(* ------------------------------------------------------------------ *)
(** ** The contracts                                                   *)
(* ------------------------------------------------------------------ *)

Definition reads (api : LoxiClient -> CommonAPI) (judge : http_response -> outcome -> Prop) : contract :=
  Inquires {| iq_method := "GET"; iq_api := api; iq_body := None; iq_gate := false; iq_judge := judge |}.
Definition reads_feature (api : LoxiClient -> CommonAPI) (judge : http_response -> outcome -> Prop)
    : contract :=
  Inquires {| iq_method := "GET"; iq_api := api; iq_body := None; iq_gate := true; iq_judge := judge |}.
Definition one_arg (args : list string) (p : string -> contract) : contract :=
  match args with [a] => p a | _ => Declines InvalidArgument end.
Definition up_to_one_arg (args : list string) (p : contract) : contract :=
  if (2 <=? length args)%nat then Declines InvalidArgument else p.

Record GetFlags : Type := {
  gf_changed : string -> bool;
  gf_servName : string;
  gf_bands : bool;
  gf_tenantID : string;
  gf_serviceID : Z;
  gf_epIdx : Z;
  gf_workers : bool;
  gf_stats : bool;
  gf_otlp : bool;
  gf_parsers : bool;
  gf_hwcounters : bool;
  gf_flows : bool;
  gf_pipe : string;
  gf_svc : string;
  gf_ep : string;
  gf_limit : Z
}.

(** A part of a query that is left out when its flag is empty. *)
Definition given (name value : string) : list (string * string) :=
  if bool_decide (value = "") then [] else [(name, value)].

(** The old commands, whose answer is judged by its status. *)
Definition status_commands `{GoLib} `{TableLib} `{SortLib} (ro : RESTOptions) (f : GetFlags)
    : list (IO outcome * (LoxiClient -> CommonAPI)) :=
  [ (get_bgpneighbor ro, at_path "/config/bgp/neigh/all");
    (get_conntrack ro (gf_servName f), at_path "config/conntrack/all");
    (get_endpoint ro, at_path "/config/endpoint/all");
    (get_fdb ro, at_path "/config/fdb/all");
    (get_firewall ro, at_path "/config/firewall/all");
    (get_hastate ro, at_path "config/cistate/all");
    (get_ipaddress ro, at_path "/config/ipv4address/all");
    (get_mirror ro, at_path "/config/mirror/all");
    (get_neighbor ro, at_path "/config/neighbor/all");
    (get_policy ro, at_path "/config/policy/all");
    (get_port ro, at_path "config/port/all");
    (get_route ro, at_path "/config/route/all");
    (get_session ro, at_path "/config/session/all");
    (get_sessionulcl ro, at_path "/config/sessionulcl/all");
    (get_vlan ro, at_path "/config/vlan/all");
    (get_vxlan ro, at_path "/config/tunnel/vxlan/all");
    (get_bfd ro, at_path "config/bfd/all");
    (get_param ro, at_path "config/params");
    (get_process ro, at_path "status/process");
    (get_device ro, at_path "status/device");
    (get_filesystem ro, at_path "status/filesystem") ].

(** The documents that are printed as they came. *)
Definition document_commands (ro : RESTOptions) (f : GetFlags) : list (IO outcome * (LoxiClient -> CommonAPI)) :=
  [ (get_gpu ro (gf_workers f),
     if gf_workers f then (at_path "config/worker/metrics") else item_at "config/gpu" ["status"]);
    (get_pii ro (gf_stats f), item_at "config/pii" [if gf_stats f then "stats" else "status"]);
    (get_llamafirewall ro (gf_stats f),
     item_at "config/llamafirewall" [if gf_stats f then "stats" else "status"]);
    (get_trace ro (gf_otlp f) (gf_parsers f),
     item_at "config/trace" [if gf_otlp f then "otlp" else if gf_parsers f then "parsers" else "status"]);
    (get_l4trace ro, item_at "config/l4trace" ["status"]);
    (get_opa ro, at_path "config/opa/watcher");
    (get_dpu ro (gf_changed f) (gf_hwcounters f) (gf_flows f) (gf_pipe f) (gf_svc f) (gf_ep f) (gf_limit f),
     if gf_hwcounters f then item_at "config/dpu" ["hwcounters"]
     else
       match (if gf_flows f then [("flows", "1")] else []) ++ given "pipe" (gf_pipe f)
             ++ given "svc" (gf_svc f) ++ given "ep" (gf_ep f)
             ++ (if gf_changed f "limit" then [("limit", itoa (gf_limit f))] else []) with
       | [] => item_at "config/dpu" ["debug"]
       | query => query_at "config/dpu" ["debug"] query
       end) ].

◆ Work order:
Each line containing the word "with" must be pulled from the listing and copied.

◆ Answer section:
  match args with [a] => p a | _ => Declines InvalidArgument end.
             ++ (if gf_changed f "limit" then [("limit", itoa (gf_limit f))] else []) with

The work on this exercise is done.